The documentation says that it is used thus:
int
SDKclass::SDKclassmethod(
a_data_type** a_data_array_ptr,
char*** b_array_ptr,
int& num,
c_data_type c_data_inst)
My problem is that I cannot understand the usage of the 2nd input b_array_ptr. I believe it is a pointer to an array of char arrays. This would be a logical format for the variable. However, I cannot find a way of initialising it that my compiler (MSVS2008) is happy with.
I have tried just declaring it but not initialising it:
a_data_type *a_data_array, **a_data_array_ptr;
char*** b_array_ptr;
int numFtrs;
//code where a value is given to numFtrs - I know this works fine
a_data_array = new a_data_type[numFtrs];
a_data_array_ptr = &a_data_array;
//
mySDKclass->SDKclassmethod(a_data_array_ptr, b_array_ptr, num, c_data_inst);
but then I get a memory error at run time at the final line in the above code and my assumption is that this is because the function doesn't have initialised memory to write to. Is this a reasonable assumption? I am not entirely confident about my intialisation of a_data_array_ptr
but the compiler at least seems happy with this.
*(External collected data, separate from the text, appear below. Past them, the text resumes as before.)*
(** * Warehouse real-time processing pipeline: a shallow embedding

    The development follows the Python sources of the processing pipeline
    (consumers, processors, aggregators, anomaly detection, enrichers,
    storage) and of the alert manager.  Python dictionaries that the code
    only reads and extends are insertion-ordered association lists; the
    alert manager's [active_alerts] dictionary is a finite map.  Python
    floats are read as exact rationals, so the rounding of float
    arithmetic, infinities and NaN are outside the model; [float] on an
    integer is Python's: it rounds to the nearest double, ties to even,
    and raises [OverflowError] beyond the range of doubles.  Functions of
    the Python standard library (ISO parsing, the clock, string hashing)
    are parameters of the sections that use them. *)

From Stdlib Require Import ZArith QArith Qabs Lia Lqa Ascii String.
From stdpp Require Import base option list strings gmap.

Local Open Scope string_scope.
Local Open Scope list_scope.
Local Open Scope Z_scope.

(** ** Python values *)

Module Py.

(** [datetime.datetime]: the calendar fields and the UTC offset of an aware
    value in seconds ([None] for a naive one). *)
Record datetime := mkDatetime {
  dt_year : Z;
  dt_month : Z;
  dt_day : Z;
  dt_hour : Z;
  dt_minute : Z;
  dt_second : Z;
  dt_microsecond : Z;
  dt_utcoffset : option Z
}.

(** The values a decoded JSON message and the records derived from it hold. *)
#[warnings="-register-all"]
Inductive pyval :=
| PNone
| PBool (b : bool)
| PInt (z : Z)
| PFloat (q : Q)
| PStr (s : string)
| PList (l : list pyval)
| PDict (d : list (string * pyval))
| PDatetime (t : datetime).

(** A [dict] with string keys, in insertion order. *)
Abbreviation dict := (list (string * pyval)).

Inductive exn :=
| TypeError
| ValueError
| AttributeError
| KeyError
| OverflowError
| WriteError
| ConnectionError
| StorageError.

Inductive result (A : Type) :=
| Ok (a : A)
| Raise (e : exn).
Arguments Ok {A} a.
Arguments Raise {A} e.

Definition bind {A B} (r : result A) (k : A -> result B) : result B :=
  match r with
  | Ok a => k a
  | Raise e => Raise e
  end.

Definition returns {A} (r : result A) : bool :=
  match r with
  | Ok _ => true
  | Raise _ => false
  end.

(** [d.get(k)] as an option, [k in d], [d.get(k)], [d.get(k, default)]. *)
Fixpoint dict_lookup (k : string) (d : dict) : option pyval :=
  match d with
  | [] => None
  | (k', v) :: d' => if String.eqb k k' then Some v else dict_lookup k d'
  end.

Definition dict_in (k : string) (d : dict) : bool :=
  match dict_lookup k d with
  | Some _ => true
  | None => false
  end.

Definition dict_get (k : string) (d : dict) : pyval :=
  match dict_lookup k d with
  | Some v => v
  | None => PNone
  end.

Definition dict_get_default (k : string) (dflt : pyval) (d : dict) : pyval :=
  match dict_lookup k d with
  | Some v => v
  | None => dflt
  end.

(** [d[k] = v]: an existing key keeps its position, a new key goes last. *)
Fixpoint dict_set (k : string) (v : pyval) (d : dict) : dict :=
  match d with
  | [] => [(k, v)]
  | (k', v') :: d' =>
      if String.eqb k k' then (k', v) :: d' else (k', v') :: dict_set k v d'
  end.

(** Truth value of an object, as [if x:] and [not x] take it. *)
Definition truthy (v : pyval) : bool :=
  match v with
  | PNone => false
  | PBool b => b
  | PInt z => negb (z =? 0)
  | PFloat q => negb (Qeq_bool q 0)
  | PStr s => negb (String.eqb s "")
  | PList l => match l with [] => false | _ => true end
  | PDict d => match d with [] => false | _ => true end
  | PDatetime _ => true
  end.

(** [x == "s"] for a string literal. *)
Definition eq_str (v : pyval) (s : string) : bool :=
  match v with
  | PStr s' => String.eqb s' s
  | _ => false
  end.

(** Whether [hash(x)] returns: lists and dicts are unhashable. *)
Definition hashable (v : pyval) : bool :=
  match v with
  | PList _ | PDict _ => false
  | _ => true
  end.

Definition is_json_number (v : pyval) : bool :=
  match v with
  | PInt _ | PFloat _ => true
  | _ => false
  end.

(** The number a JSON number denotes. *)
Definition number_value (v : pyval) : Q :=
  match v with
  | PInt z => inject_Z z
  | PFloat q => q
  | _ => 0%Q
  end.

(** [float(n)] on an [int]: the nearest double, a tie going to the even
    significand, and [OverflowError] when that double would be [2 ^ 1024] or
    more.  An integer of magnitude below [2 ^ 53] is its own double. *)
Definition float_of_int (z : Z) : result Q :=
  let a := Z.abs z in
  if a <? 2 ^ 53 then Ok (inject_Z z)
  else
    let e := Z.log2 a - 52 in
    let q := a / 2 ^ e in
    let r := a mod 2 ^ e in
    let half := 2 ^ (e - 1) in
    let m := if (half <? r) || ((r =? half) && Z.odd q) then q + 1 else q in
    let v := m * 2 ^ e in
    if 2 ^ 1024 <=? v then Raise OverflowError
    else Ok (inject_Z (Z.sgn z * v)).
(** * A shallow embedding of proxy-verify's verify.js

    JavaScript strings are modelled as lists of code units; the code units
    the model uses are the Latin-1 range, one [ascii] each.  Numbers that the
    source treats as counters or options are integers ([Z]); latencies, which
    the source obtains by dividing milliseconds by 1e3, are rationals ([Q]). *)

From Stdlib Require Import List Ascii String ZArith QArith Lia Bool Permutation DecimalString.
Import ListNotations.

Definition str := list ascii.

Definition s (x : string) : str := list_ascii_of_string x.

(** ** Characters *)

Definition code (c : ascii) : nat := nat_of_ascii c.

Definition in_range (lo hi : nat) (c : ascii) : bool :=
  (lo <=? code c)%nat && (code c <=? hi)%nat.

(** The regex class [0-9]. *)
Definition is_digit (c : ascii) : bool := in_range 48 57 c.

(** JavaScript's [String.prototype.trim] removes WhiteSpace and
    LineTerminator code units; in the Latin-1 range these are TAB, LF, VT,
    FF, CR, SPACE and NO-BREAK SPACE. *)
Definition is_js_ws (c : ascii) : bool :=
  in_range 9 13 c || (code c =? 32)%nat || (code c =? 160)%nat.

Fixpoint trim_start (l : str) : str :=
  match l with
  | [] => []
  | c :: r => if is_js_ws c then trim_start r else l
  end.

Definition trim (l : str) : str := rev (trim_start (rev (trim_start l))).

(** [String.prototype.split] on a one-character separator. *)
Fixpoint split_on (sep : ascii) (l : str) : list str :=
  match l with
  | [] => [[]]
  | c :: r =>
      if Ascii.eqb c sep then [] :: split_on sep r
      else match split_on sep r with
           | [] => [[c]]
           | w :: ws => (c :: w) :: ws
           end
  end.

(** ** The ip:port regular expression of [readProxies]

    [/^(25[0-5]|2[0-4][0-9]|[01]?[0-9][0-9]?)\.(...)\.(...)\.(...)\:[0-9]{1,5}$/]

    A backtracking regex test succeeds iff some way of matching exists; each
    piece is modelled by the list of all input suffixes it can leave. *)

(** [25[0-5]] *)
Definition alt_25x (l : str) : list str :=
  match l with
  | a :: b :: c :: r =>
      if in_range 50 50 a && in_range 53 53 b && in_range 48 53 c then [r] else []
  | _ => []
  end.

(** [2[0-4][0-9]] *)
Definition alt_2xx (l : str) : list str :=
  match l with
  | a :: b :: c :: r =>
      if in_range 50 50 a && in_range 48 52 b && is_digit c then [r] else []
  | _ => []
  end.
(** C1, amended: the calls of lines 357-385 follow the five phases in
    order, entry after entry: folders of the upload list are created, then
    the files of the upload list other than the state document are
    uploaded, then the files of the replace list other than the state
    document, then the files of the delete list are removed, then its
    folders; the state document is uploaded last, and not at all unless the
    five phases are fulfilled. *)
Theorem phases_in_fixed_order (args : IFtpDeployArguments) (diffs : DiffResult)
    (w : World) :
  let plan :=
    each createFolder_calls (of_type type_folder (upload diffs))
    ++ each uploadFile_calls (not_state args (of_type type_file (upload diffs)))
    ++ each uploadFile_calls (not_state args (of_type type_file (replace diffs)))
    ++ each removeFile_calls (of_type type_file (delete diffs))
    ++ each removeFolder_calls (of_type type_folder (delete diffs)) in
  let saved := uploadFrom (state_name args) (state_name args) in
  calls_of (trace (syncChanges args diffs w)) `prefix_of` plan ++ [saved]
  ∧ (result (syncChanges args diffs w) = Fulfilled tt →
     calls_of (trace (syncChanges args diffs w)) = plan ++ [saved])
  ∧ (result (phases1to5 args diffs w) ≠ Fulfilled tt →
     saved ∉ calls_of (trace (syncChanges args diffs w))).
Proof.
  intros plan saved. split; [|split].
  - apply (issues_prefix _ _ (syncChanges_issues args diffs)).
  - apply (issues_all _ _ (syncChanges_issues args diffs)).
  - intros Hfailed Hsaved. apply elem_of_calls_of in Hsaved.
    pose proof (phases1to5_spares args diffs w (Called saved)) as Hspared.
    unfold syncChanges, mbind, Run_bind, bind, result, trace in *.
    destruct (phases1to5 args diffs w) as [[[[]|e|] w1] t1]; simpl in *;
      try done; by destruct (Hspared Hsaved) as [_ Hnot]; eapply Hnot.
Qed.

(** C2, amended: no event of phases 1 to 5 is an upload of the state
    document: [uploadFile] is not run on the entry named as the state
    document and no [client.uploadFrom] takes the state document as its
    source; a run that completes uploads it in its last call. *)
Theorem phases_never_upload_state (args : IFtpDeployArguments) (diffs : DiffResult)
    (w : World) :
  (∀ ev, ev ∈ trace (phases1to5 args diffs w) →
         ¬ uploads_entry (state_name args) ev
         ∧ ∀ remotePath, ev ≠ Called (uploadFrom (state_name args) remotePath))
  ∧ (result (syncChanges args diffs w) = Fulfilled tt →
     last (calls_of (trace (syncChanges args diffs w)))
     = Some (uploadFrom (state_name args) (state_name args))).
Proof.
  split.
  - intros ev Hev. by apply (phases1to5_spares args diffs w ev).
  - intros Hdone.
    rewrite (issues_all _ _ (syncChanges_issues args diffs) w tt Hdone).
    apply last_snoc.
Qed.


End orchestrator.

(** *** The phases on concrete edit scripts *)

Example someChanges_calls :
  calls_of (trace (syncChanges (H:=Demo.platform) Demo.args Demo.someChanges [])) =
    [ensureDir "docs"; cdup;
     ensureDir "docs"; uploadFrom "docs/b.txt" "b.txt"; cdup;
     uploadFrom "a.txt" "a.txt";
     ensureDir "old"; remove "c.txt"; cdup;
     removeDir "old/"; cdup;
     uploadFrom ".ftp-deploy-sync-state.json" ".ftp-deploy-sync-state.json"].
Proof. reflexivity. Qed.

Lemma phases_in_fixed_order_witness :
  calls_of (trace (syncChanges (H:=Demo.platform) Demo.args Demo.someChanges [])) =
    (each createFolder_calls [Demo.folderRecord "docs"]
     ++ each uploadFile_calls [Demo.fileRecord "docs/b.txt"]
     ++ each uploadFile_calls [Demo.fileRecord "a.txt"]
     ++ each removeFile_calls [Demo.fileRecord "old/c.txt"]
     ++ each removeFolder_calls [Demo.folderRecord "old"])
    ++ [uploadFrom ".ftp-deploy-sync-state.json" ".ftp-deploy-sync-state.json"].
Proof.
  apply (proj1 (proj2 (phases_in_fixed_order (H:=Demo.platform) Demo.args Demo.someChanges []))).
  reflexivity.
Defined.

(** C1, as worded, fails: the upload list holds the state document and
    [a.txt]; the words ask for the state document to be uploaded in phase 2,
    before [a.txt], and once more at the end, while the run uploads [a.txt]
    first and the state document once, at the end. *)
Lemma state_document_skipped_in_phase_2 :
  ¬ applies_specified_order (H:=Demo.platform) Demo.args Demo.stateIsNew [].
Proof.
  intros Hspecified. specialize (Hspecified eq_refl).
  vm_compute in Hspecified. discriminate.
Qed.

Example stateIsNew_calls :
  calls_of (trace (syncChanges (H:=Demo.platform) Demo.args Demo.stateIsNew [])) =
    [uploadFrom "a.txt" "a.txt";
     uploadFrom ".ftp-deploy-sync-state.json" ".ftp-deploy-sync-state.json"]
  ∧ specified_calls Demo.args Demo.stateIsNew =
    [uploadFrom ".ftp-deploy-sync-state.json" ".ftp-deploy-sync-state.json";
     uploadFrom "a.txt" "a.txt";
     uploadFrom ".ftp-deploy-sync-state.json" ".ftp-deploy-sync-state.json"].
Proof. split; reflexivity. Qed.

Lemma phases_never_upload_state_witness :
  (¬ uploads_entry ".ftp-deploy-sync-state.json" (Logged all (MsgUploading "a.txt"))
   ∧ ∀ remotePath,
       Logged all (MsgUploading "a.txt")
       ≠ Called (uploadFrom ".ftp-deploy-sync-state.json" remotePath))
  ∧ last (calls_of (trace (syncChanges (H:=Demo.platform) Demo.args Demo.stateIsNew [])))
    = Some (uploadFrom ".ftp-deploy-sync-state.json" ".ftp-deploy-sync-state.json").
Proof.
  split.
  - apply (proj1 (phases_never_upload_state (H:=Demo.platform) Demo.args Demo.stateIsNew [])).
    vm_compute. apply list_elem_of_here.
  - apply (proj2 (phases_never_upload_state (H:=Demo.platform) Demo.args Demo.stateIsNew [])).
    reflexivity.
Defined.

(** C2, as worded, fails: the delete list holds the entry of the state
    document, and phase 4 runs [removeFile] on it. *)
Lemma state_document_deleted_in_phase_4 :
  ¬ never_handles_state (H:=Demo.platform) Demo.args Demo.stateIsGone [].
Proof.
  intros Hnever.
  destruct (Hnever (Logged all (MsgRemoving ".ftp-deploy-sync-state.json")))
    as [_ Hdeletes].
  - vm_compute. apply list_elem_of_here.
  - apply Hdeletes. by left.
Qed.

Example stateIsGone_calls :
  calls_of (trace (phases1to5 (H:=Demo.platform) Demo.args Demo.stateIsGone []))
  = [remove ".ftp-deploy-sync-state.json"].
Proof. reflexivity. Qed.
(** X10.  A fetch stores what the client reports: if the series held no
    value in the bin of a native timestamp [t] of the year, and every
    reading with a value that falls in that bin is filed at [t] with the
    value [x], one of them at least, then the series reads [x] at [t]
    after [add_year]. *)
Theorem fetched_value_is_stored self (year : Z) (force : bool) (t : Z) (x : Qc) :
  negb force && _year_fetch_attempted self year = false →
  native_timestamp (cls self) year t →
  known_values (bin_values (offset (freq_of (cls self))) t (tempC self)) = [] →
  (∃ r, r ∈ fetched self year ∧ reading_label (cls self) r = t
        ∧ temp_C r = Num x) →
  (∀ r, r ∈ fetched self year → isnull (temp_C r) = false →
        bin (offset (freq_of (cls self))) (reading_label (cls self) r) = t →
        reading_label (cls self) r = t ∧ temp_C r = Num x) →
  at_label t (tempC (add_year self year force)) = Some (Num x).
Proof.
  intros Hfetch Hn Hstored Hr Hdata.
  destruct (fetch_bin_value self year force t x Hfetch Hn Hstored Hdata)
    as (v & Hv & Hset & _).
  by rewrite Hv, (Hset Hr).
Qed.

Lemma fetched_value_is_stored_witness :
  native_timestamp (cls gsod_fresh_20) 2020 jan1_2020
  ∧ (∃ r, r ∈ fetched gsod_fresh_20 2020
          ∧ reading_label (cls gsod_fresh_20) r = jan1_2020
          ∧ temp_C r = Num (Qc_of_Z 20))
  ∧ at_label jan1_2020 (tempC (add_year gsod_fresh_20 2020 false))
    = Some (Num (Qc_of_Z 20)).
Proof.
  assert (H1 : negb false && _year_fetch_attempted gsod_fresh_20 2020 = false)
    by (vm_compute; reflexivity).
  assert (H2 : native_timestamp (cls gsod_fresh_20) 2020 jan1_2020)
    by (split; vm_compute; reflexivity).
  assert (H3 : known_values
                 (bin_values (offset (freq_of (cls gsod_fresh_20))) jan1_2020
                    (tempC gsod_fresh_20)) = []) by reflexivity.
  assert (H4 : ∃ r, r ∈ fetched gsod_fresh_20 2020
                    ∧ reading_label (cls gsod_fresh_20) r = jan1_2020
                    ∧ temp_C r = Num (Qc_of_Z 20)).
  { exists {| date := jan1_2020; temp_C := twenty |}.
    split; [by left | by split]. }
  assert (H5 : ∀ r, r ∈ fetched gsod_fresh_20 2020 → isnull (temp_C r) = false →
             bin (offset (freq_of (cls gsod_fresh_20)))
                 (reading_label (cls gsod_fresh_20) r) = jan1_2020 →
             reading_label (cls gsod_fresh_20) r = jan1_2020
             ∧ temp_C r = Num (Qc_of_Z 20)).
  { intros r Hr _ _. apply list_elem_of_singleton in Hr as ->. by split. }
  split; [exact H2|]. split; [exact H4|].
  exact (fetched_value_is_stored gsod_fresh_20 2020 false jan1_2020 (Qc_of_Z 20)
           H1 H2 H3 H4 H5).
Defined.
(** * Kuberpult: the manifest-repository engine of the cd-service

    A shallow embedding of the writer loop, the state view and the
    author handling of kuberpult
    ([services/cd-service/pkg/repository/repository.go] and
    [pkg/auth/auth.go]) together with the properties the specification
    states about them.

    Data is kept as the Go code has it: [uint64] values are [Z] with the
    range written out, strings are [string], Go [error] values are an
    inductive type with the wrappers the code uses, maps are [gmap].
    The libraries the code calls but does not contain (libgit2, billy,
    encoding/json, net/http, backoff) appear as interfaces or as scripted
    answers of the outside world. *)

From Stdlib Require Import ZArith Ascii String List Bool DecimalString.
From stdpp Require Import base option list sorting gmap strings.
Import ListNotations.
Local Open Scope string_scope.
Local Open Scope list_scope.

(** ** Go [error] values *)

(** The package-level sentinel errors ([errors.New] values compared by
    identity) that the code tests with [errors.Is]. *)
Inductive sentinel : Type :=
| SInvalidJson          (* var invalidJson = errors.New("JSON file is not valid") *)
| SPanic                (* var panicError = errors.New("Panic") *)
| SCanceled             (* context.Canceled *)
| SDeadlineExceeded     (* context.DeadlineExceeded *)
| SNotExist.            (* os.ErrNotExist *)

(** Error codes of [*git.GitError] that the code looks at. *)
Inductive GitErrorCode : Type :=
| ErrorCodeNonFastForward
| ErrorCodeNotFound
| ErrorCodeGeneric.

(** Errors of [encoding/json]; none of them wraps another error. *)
Inductive JsonError : Type :=
| SyntaxError (msg : string) (offset : Z)
| UnmarshalTypeError (field : string).

(** Errors of [strconv.ParseUint]. *)
Inductive NumError : Type :=
| ErrSyntax
| ErrRange.

Inductive error : Type :=
| ErrSentinel (s : sentinel)
| ErrText (msg : string)                    (* errors.New / fmt.Errorf without %w *)
| ErrWrap (msg : string) (inner : error)    (* fmt.Errorf("...%w", inner), *fs.PathError *)
| ErrGit (code : GitErrorCode)              (* *git.GitError *)
| ErrJson (j : JsonError)
| ErrNum (n : NumError) (input : string)    (* *strconv.NumError *)
| ErrInternal (inner : error)               (* &InternalError{inner: ...} *)
| ErrGrpcInternal (inner : error)           (* grpc.InternalError(ctx, ...) *)
| ErrGrpcCanceled (inner : error)           (* grpc.CanceledError(ctx, ...) *)
| ErrGrpcPublic (inner : error)             (* grpc.PublicError(ctx, ...) *)
| ErrHttpInternal (inner : error).          (* httperrors.InternalError(ctx, ...) *)

Definition sentinel_eqb (a b : sentinel) : bool :=
  match a, b with
  | SInvalidJson, SInvalidJson
  | SPanic, SPanic
  | SCanceled, SCanceled
  | SDeadlineExceeded, SDeadlineExceeded
  | SNotExist, SNotExist => true
  | _, _ => false
  end.

(** [errors.Is(err, target)] for a sentinel [target]: the chain of
    [Unwrap] is followed through the wrappers that have one ([%w] and
    path errors); the other error types are compared by identity only.
    [InternalError] and the constructors of the packages [grpc] and
    [httperrors] are declared outside the sources at hand; they are
    taken not to hand the error they wrap to [errors.Is].  The
    properties below that speak of [errors_Is] take its value as a
    hypothesis and do not rest on this choice. *)
Fixpoint errors_Is (err : error) (target : sentinel) : bool :=
  match err with
  | ErrSentinel s => sentinel_eqb s target
  | ErrWrap _ inner => errors_Is inner target
  | _ => false
  end.

Definition invalidJson : sentinel := SInvalidJson.
Definition panicError : error := ErrSentinel SPanic.

(** ** pkg/auth *)

Module auth.

Record DexAuthContext : Type := { Role : string }.

Record User : Type := {
  Email : string;
  Name : string;
  (* Optional. User role, only used if RBAC is enabled. *)
  DexAuthCtx : option DexAuthContext
}.

(** [s == ""] *)
Definition is_empty (s : string) : bool :=
  match s with EmptyString => true | _ => false end.

(** [func GetUserOrDefault(u *User, defaultUser User) User]; the pointer
    argument is an [option]. *)
Definition GetUserOrDefault (u : option User) (defaultUser : User) : User :=
  let userAdapted := {| Email := Email defaultUser;
                        Name := Name defaultUser;
                        DexAuthCtx := None |} in
  match u with
  | Some u' =>
      if negb (is_empty (Email u')) then
        (* if no username was specified, use email as username *)
        if is_empty (Name u') then
          {| Email := Email u'; Name := Email u'; DexAuthCtx := DexAuthCtx userAdapted |}
        else
          {| Email := Email u'; Name := Name u'; DexAuthCtx := DexAuthCtx userAdapted |}
      else userAdapted
  | None => userAdapted
  end.

(** A context as far as this package is concerned: what [ctx.Err()]
    answers and the value stored under [ctxMarkerKey]. *)
Record Context : Type := {
  ctx_Err : option sentinel;      (* None while the context is not done *)
  ctx_user : option User          (* ctx.Value(ctxMarkerKey).( *User ), None when absent or nil *)
}.
(** * Fixture upload: validation engine and persistence coordinator

    A shallow embedding of the fixture upload handler
    (interview-validation-service.ts, interview-simplified-fixture-handler.ts
    and the Postgres repository layer) together with the properties its
    specification states about it. *)

From Stdlib Require Import ZArith QArith String Ascii List DecimalString Lia.
From stdpp Require Import base option list gmap sets strings.

Close Scope Q_scope.
Open Scope string_scope.
Open Scope list_scope.

(** ** The JavaScript host

    Strings are byte strings in UTF-8; the numbers that the code handles
    are the doubles without a fraction, NaN and the infinities.  What the
    ECMAScript standard leaves to the implementation (legacy date parsing,
    the clock), and the coercion of a string to a number with its
    fractions and exponents, is a field of [Host]. *)

Module Js.

(** A JS number as the handler meets it: a double without a fraction
    ([Finite], by its value), NaN or an infinity.  Negative zero is zero:
    the handler compares numbers, prints them and keeps them in Sets, and
    none of these tells the two apart. *)
Inductive number :=
| Finite (z : Z)
| NaN
| Infinity
| NegInfinity.

#[global] Instance number_eq_dec : EqDecision number.
Proof. solve_decision. Defined.

#[global] Instance number_countable : Countable number :=
  inj_countable'
    (fun n => match n with
              | Finite z => inl z
              | NaN => inr 0%nat
              | Infinity => inr 1%nat
              | NegInfinity => inr 2%nat
              end)
    (fun c => match c with
              | inl z => Finite z
              | inr 0%nat => NaN
              | inr 1%nat => Infinity
              | inr _ => NegInfinity
              end)
    (fun n => match n with
              | Finite _ | NaN | Infinity | NegInfinity => eq_refl
              end).

(** The double nearest to an integer, ties to the even significand of 53
    bits; from 2^1024 - 2^970 on, an infinity. *)
Definition nearest_double (z : Z) : number :=
  let a := Z.abs z in
  let shift := (Z.log2 a - 52)%Z in
  let rounded :=
    if (shift <=? 0)%Z then a
    else
      let q := Z.shiftr a shift in
      let r := Z.land a (Z.ones shift) in
      let half := Z.shiftl 1 (shift - 1) in
      let up := (half <? r)%Z || ((r =? half)%Z && Z.odd q) in
      Z.shiftl (if up then q + 1 else q)%Z shift in
  if (rounded <? 2 ^ 1024)%Z
  then Finite (if (z <? 0)%Z then - rounded else rounded)%Z
  else if (z <? 0)%Z then NegInfinity else Infinity.

Definition is_digit (a : ascii) : bool :=
  let n := nat_of_ascii a in
  Nat.leb 48 n && Nat.leb n 57.

(** White space and line terminators as [trim] and [parseInt] strip them,
    each code point in its UTF-8 encoding: U+0009 to U+000D, U+0020, U+00A0,
    U+1680, U+2000 to U+200A, U+2028, U+2029, U+202F, U+205F, U+3000 and
    U+FEFF. *)
Definition white_space : list (list nat) :=
  [ [9]; [10]; [11]; [12]; [13]; [32];
    [194; 160];
    [225; 154; 128];
    [226; 128; 128]; [226; 128; 129]; [226; 128; 130]; [226; 128; 131];
    [226; 128; 132]; [226; 128; 133]; [226; 128; 134]; [226; 128; 135];
    [226; 128; 136]; [226; 128; 137]; [226; 128; 138];
    [226; 128; 168]; [226; 128; 169]; [226; 128; 175];
    [226; 129; 159];
    [227; 128; 128];
    [239; 187; 191] ].
(** X5. In the polling loop the consecutive-failure counter never exceeds
    three, and the loop invalidates the cache at most once per four
    iterations: after [n] iterations, four times the number of
    invalidations plus the counter is at most [n]. *)
Theorem polling_loop_counts (n : nat) (w : World) :
  let s := (run_telegram_bot env n w).1 in
  error_count s <= 3 /\ 4 * invalidations s + error_count s <= n.
Proof.
  cbn zeta. unfold run_telegram_bot.
  destruct (iterate_counts n {| error_count := 0; invalidations := 0 |} w)
    as (H1 & H2 & H3); [cbn; lia|]. cbn in *. lia.
Qed.

Lemma run_send {A} (r : Request) (answer : nat -> A) (w : World) :
  send r answer w
  = (answer (List.length (calls w)),
     {| bot := bot w; calls := calls w ++ [r]; ticks := ticks w |}).
Proof. reflexivity. Qed.

Lemma handle_update_last_id (update : Update) (w : World) :
  last_id (bot (handle_update env update w).2) = update_id update.
Proof.
  unfold handle_update. rewrite run_bind, run_modify_bot. cbn [fst snd].
  set (w1 := {| bot := _ |}).
  assert (H1 : last_id (bot w1) = update_id update) by reflexivity.
  destruct (upd_message update) as [msg|]; [|exact H1].
  destruct (msg_text msg) as [t|]; [|exact H1].
  rewrite <- H1. apply handle_message_calm.
Qed.

Lemma for_each_last_id (us : list Update) (w : World) :
  last_id (bot (for_each us (handle_update env) w).2)
  = last_update_id (last_id (bot w)) us.
Proof.
  unfold last_update_id. revert w; induction us as [|up us IH]; intros w; [reflexivity|].
  cbn [for_each]. rewrite run_bind, IH, handle_update_last_id.
  cbn [List.map]. destruct us as [|up' us]; [reflexivity|].
  cbn [List.map List.last]. clear. generalize (update_id up').
  induction (List.map update_id us) as [|z l IHl]; intros y; [reflexivity|].
  cbn [List.last]. apply IHl.
Qed.

(** X6. Where a poll leaves the offset.  A poll that Telegram answers with
    ok sets [last_id] to the id of the last update it delivered, whether or
    not the updates carried a text message, and leaves it alone when it
    delivered none; a poll that is not answered at all, or is answered
    without ok, does not move [last_id] (the next poll asks from
    [last_id + 1]). *)
Theorem poll_advances_offset (s : LoopState) (w : World) :
  let w' := (poll_once env s w).2 in
  last_id (bot w')
  = match telegram_updates env (List.length (calls w)) (next_offset w) with
    | Some r =>
      if upd_ok r then last_update_id (last_id (bot w)) (upd_result r)
      else last_id (bot w)
    | None => last_id (bot w)
    end.
Proof.
  cbn zeta.
  destruct (telegram_updates env (List.length (calls w)) (next_offset w))
    as [r|] eqn:Hr; [destruct (upd_ok r) eqn:Hok|].
  - unfold poll_once. rewrite !run_bind, run_get_bot. cbn [fst snd].
    rewrite !run_send. cbn [fst snd]. fold (next_offset w). rewrite Hr, Hok.
    rewrite run_bind, run_ret. cbn [fst snd]. rewrite for_each_last_id. reflexivity.
  - rewrite poll_once_failure by (unfold poll_fails; now rewrite Hr, Hok).
    unfold poll_failed. destruct (3 <? S (error_count s)).
    + rewrite run_bind, run_ret, clear_cache_spec. reflexivity.
    + rewrite run_ret. reflexivity.
  - rewrite poll_once_failure by (unfold poll_fails; now rewrite Hr).
    unfold poll_failed. destruct (3 <? S (error_count s)).
    + rewrite run_bind, run_ret, clear_cache_spec. reflexivity.
    + rewrite run_ret. reflexivity.
Qed.
End Loop.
I can say what the length of both arrays are. I have tried various combinations of [] and * e.g.:
#define MAXPATHLEN 1024;
int numFtrs;
char b_array[][], ***b_array_ptr;
//code where a value is given to numFtrs - I know this works fine
b_array = new char[MAXPATHLEN][numFtrs];
b_array_ptr = &b_array;
But I get various messages about not being able to convert from char[] to char* and also not being able to set array bounds with non-constants. All of these I understand but it leaves me flummoxed as to how I initialise this char*** variable. Somehow I need to be able to set the sizes of the two arrays.
Please can somebody suggest a solution? If I send a question the software vendor its usually several months before I get some sort of answer.